__Task directions__. The lines from the start of the records through the one containing "(** C2, as the" are to be transcribed exactly, and nothing else.

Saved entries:
Lemma set_home_root_witness :
  run Sample.home_world ≈
  interp_state handle_reporter (for_await 0 report)
               (walked "/home/u/Desktop" Sample.home_world).
Proof.
  exact (set_home_root Sample.home_world "/home/u" eq_refl eq_refl).
Defined.

(** C2, as the code has it: when [HOME] is unset (and [Deno.env.get] may
    read it), [Deno.env.get] answers [undefined], which [+] turns into
    the string ["undefined"]; the walker is called on
    ["undefined/Desktop"]. *)
Theorem unset_home_root (w : World) :
  env_error w "HOME"%string = None ->
  env w "HOME"%string = None ->
  run w ≈
  interp_state handle_reporter (for_await (length (iters w)) report)
               (walked "undefined/Desktop" w).
Proof.
  intros Hok Hv. rewrite main_prefix by exact Hok.
  unfold root_path, env_get. now rewrite Hv.
Qed.

Lemma unset_home_root_witness :
  run Sample.unset_world ≈
  interp_state handle_reporter (for_await 0 report)
               (walked "undefined/Desktop" Sample.unset_world).
Proof.
  exact (unset_home_root Sample.unset_world eq_refl eq_refl).
Defined.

__Output for this task__.
Lemma set_home_root_witness :
  run Sample.home_world ≈
  interp_state handle_reporter (for_await 0 report)
               (walked "/home/u/Desktop" Sample.home_world).
Proof.
  exact (set_home_root Sample.home_world "/home/u" eq_refl eq_refl).
Defined.

(** C2, as the code has it: when [HOME] is unset (and [Deno.env.get] may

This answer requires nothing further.